• [INFORMATION SHOWN]:
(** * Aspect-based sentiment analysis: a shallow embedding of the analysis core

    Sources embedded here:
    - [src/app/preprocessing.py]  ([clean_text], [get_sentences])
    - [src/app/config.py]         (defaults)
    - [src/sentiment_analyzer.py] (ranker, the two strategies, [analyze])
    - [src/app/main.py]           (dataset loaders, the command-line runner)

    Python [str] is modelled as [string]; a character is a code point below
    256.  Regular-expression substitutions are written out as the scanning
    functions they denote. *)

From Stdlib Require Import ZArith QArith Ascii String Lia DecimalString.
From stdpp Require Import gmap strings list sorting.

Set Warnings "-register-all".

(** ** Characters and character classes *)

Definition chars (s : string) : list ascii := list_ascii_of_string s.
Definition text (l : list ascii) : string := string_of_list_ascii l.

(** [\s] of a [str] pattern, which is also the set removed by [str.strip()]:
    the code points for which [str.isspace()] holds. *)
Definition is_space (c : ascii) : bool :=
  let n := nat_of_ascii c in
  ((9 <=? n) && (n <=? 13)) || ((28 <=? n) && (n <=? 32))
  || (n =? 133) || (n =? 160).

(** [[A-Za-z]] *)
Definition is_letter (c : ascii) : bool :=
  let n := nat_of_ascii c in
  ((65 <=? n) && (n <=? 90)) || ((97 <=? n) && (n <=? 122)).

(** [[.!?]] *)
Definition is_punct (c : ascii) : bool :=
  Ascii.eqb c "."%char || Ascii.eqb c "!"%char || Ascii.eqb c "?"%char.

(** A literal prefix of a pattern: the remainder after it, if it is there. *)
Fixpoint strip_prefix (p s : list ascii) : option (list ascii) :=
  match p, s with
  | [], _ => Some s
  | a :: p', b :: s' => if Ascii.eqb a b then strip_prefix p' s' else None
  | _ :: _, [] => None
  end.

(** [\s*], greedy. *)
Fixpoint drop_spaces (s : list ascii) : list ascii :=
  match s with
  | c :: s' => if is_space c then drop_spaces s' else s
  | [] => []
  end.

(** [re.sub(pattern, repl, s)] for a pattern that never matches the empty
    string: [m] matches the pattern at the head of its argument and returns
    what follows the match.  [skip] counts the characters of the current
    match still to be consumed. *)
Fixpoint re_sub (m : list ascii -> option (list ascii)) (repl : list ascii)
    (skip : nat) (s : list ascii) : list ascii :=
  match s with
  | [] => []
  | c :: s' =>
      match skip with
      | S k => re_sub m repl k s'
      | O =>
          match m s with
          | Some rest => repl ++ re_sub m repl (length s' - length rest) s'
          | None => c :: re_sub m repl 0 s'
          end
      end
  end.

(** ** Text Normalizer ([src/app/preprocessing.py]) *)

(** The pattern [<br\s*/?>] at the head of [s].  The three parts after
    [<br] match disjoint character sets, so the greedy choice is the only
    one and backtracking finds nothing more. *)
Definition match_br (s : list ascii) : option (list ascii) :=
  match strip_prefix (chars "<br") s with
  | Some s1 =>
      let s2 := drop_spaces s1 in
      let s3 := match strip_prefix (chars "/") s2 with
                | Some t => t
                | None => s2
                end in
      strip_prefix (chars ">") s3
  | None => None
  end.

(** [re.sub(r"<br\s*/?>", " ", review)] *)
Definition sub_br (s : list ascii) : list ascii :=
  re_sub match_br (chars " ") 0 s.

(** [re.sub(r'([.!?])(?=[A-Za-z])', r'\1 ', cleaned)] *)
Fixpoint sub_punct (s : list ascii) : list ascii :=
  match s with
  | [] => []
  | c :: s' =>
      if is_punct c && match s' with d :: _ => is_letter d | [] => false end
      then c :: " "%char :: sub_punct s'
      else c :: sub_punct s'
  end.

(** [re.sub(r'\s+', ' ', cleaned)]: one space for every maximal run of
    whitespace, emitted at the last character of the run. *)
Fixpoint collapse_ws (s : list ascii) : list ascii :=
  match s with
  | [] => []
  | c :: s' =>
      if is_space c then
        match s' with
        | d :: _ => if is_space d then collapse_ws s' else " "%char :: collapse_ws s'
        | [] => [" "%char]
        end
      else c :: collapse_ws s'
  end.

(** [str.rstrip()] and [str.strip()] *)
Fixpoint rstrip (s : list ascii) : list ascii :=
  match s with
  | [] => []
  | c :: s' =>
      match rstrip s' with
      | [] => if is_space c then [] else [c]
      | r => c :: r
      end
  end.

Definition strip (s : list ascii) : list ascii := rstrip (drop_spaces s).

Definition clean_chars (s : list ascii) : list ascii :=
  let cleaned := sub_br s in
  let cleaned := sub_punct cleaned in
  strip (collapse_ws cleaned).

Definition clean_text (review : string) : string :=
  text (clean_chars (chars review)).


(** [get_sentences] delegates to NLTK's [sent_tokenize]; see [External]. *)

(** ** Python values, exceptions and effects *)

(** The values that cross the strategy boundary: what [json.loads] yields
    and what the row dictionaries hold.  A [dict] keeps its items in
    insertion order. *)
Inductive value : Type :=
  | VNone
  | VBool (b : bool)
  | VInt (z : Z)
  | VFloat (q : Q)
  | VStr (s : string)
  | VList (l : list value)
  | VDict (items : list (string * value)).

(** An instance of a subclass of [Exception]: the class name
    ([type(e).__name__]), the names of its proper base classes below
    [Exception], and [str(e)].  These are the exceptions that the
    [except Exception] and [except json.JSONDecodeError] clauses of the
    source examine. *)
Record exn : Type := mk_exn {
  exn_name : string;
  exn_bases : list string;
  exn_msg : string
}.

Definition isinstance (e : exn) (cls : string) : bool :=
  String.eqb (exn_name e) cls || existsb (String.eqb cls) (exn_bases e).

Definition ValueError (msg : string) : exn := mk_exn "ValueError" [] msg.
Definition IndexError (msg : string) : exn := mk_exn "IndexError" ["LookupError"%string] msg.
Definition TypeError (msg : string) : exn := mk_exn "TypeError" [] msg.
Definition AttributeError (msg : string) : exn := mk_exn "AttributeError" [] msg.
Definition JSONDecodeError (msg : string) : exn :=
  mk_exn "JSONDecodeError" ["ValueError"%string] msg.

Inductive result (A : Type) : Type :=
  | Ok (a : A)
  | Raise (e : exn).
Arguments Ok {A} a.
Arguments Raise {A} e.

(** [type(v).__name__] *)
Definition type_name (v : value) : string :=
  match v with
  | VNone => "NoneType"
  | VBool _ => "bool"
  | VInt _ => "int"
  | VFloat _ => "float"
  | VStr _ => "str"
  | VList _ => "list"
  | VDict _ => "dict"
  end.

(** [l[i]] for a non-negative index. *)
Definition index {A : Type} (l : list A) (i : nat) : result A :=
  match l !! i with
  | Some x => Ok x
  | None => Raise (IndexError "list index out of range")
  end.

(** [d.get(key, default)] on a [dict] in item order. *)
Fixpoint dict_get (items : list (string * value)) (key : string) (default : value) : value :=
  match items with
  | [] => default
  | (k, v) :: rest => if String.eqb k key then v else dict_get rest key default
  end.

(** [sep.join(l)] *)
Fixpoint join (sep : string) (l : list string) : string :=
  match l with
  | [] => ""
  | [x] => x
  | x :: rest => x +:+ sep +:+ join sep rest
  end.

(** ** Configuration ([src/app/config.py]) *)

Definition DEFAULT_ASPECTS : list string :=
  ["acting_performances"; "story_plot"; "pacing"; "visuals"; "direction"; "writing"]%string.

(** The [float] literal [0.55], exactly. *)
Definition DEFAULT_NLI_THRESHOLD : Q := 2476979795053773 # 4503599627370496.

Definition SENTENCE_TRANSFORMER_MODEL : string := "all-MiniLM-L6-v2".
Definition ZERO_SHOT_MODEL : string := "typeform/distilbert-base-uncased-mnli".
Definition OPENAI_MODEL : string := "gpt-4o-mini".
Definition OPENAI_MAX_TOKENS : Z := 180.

• [YOUR ASSIGNMENT]:
Restate word for word the lines running from the line that holds "Definition OPENAI_MODEL : string" to the final line of the entries.

• [THE COMPLETED TASK]:
Definition OPENAI_MODEL : string := "gpt-4o-mini".
Definition OPENAI_MAX_TOKENS : Z := 180.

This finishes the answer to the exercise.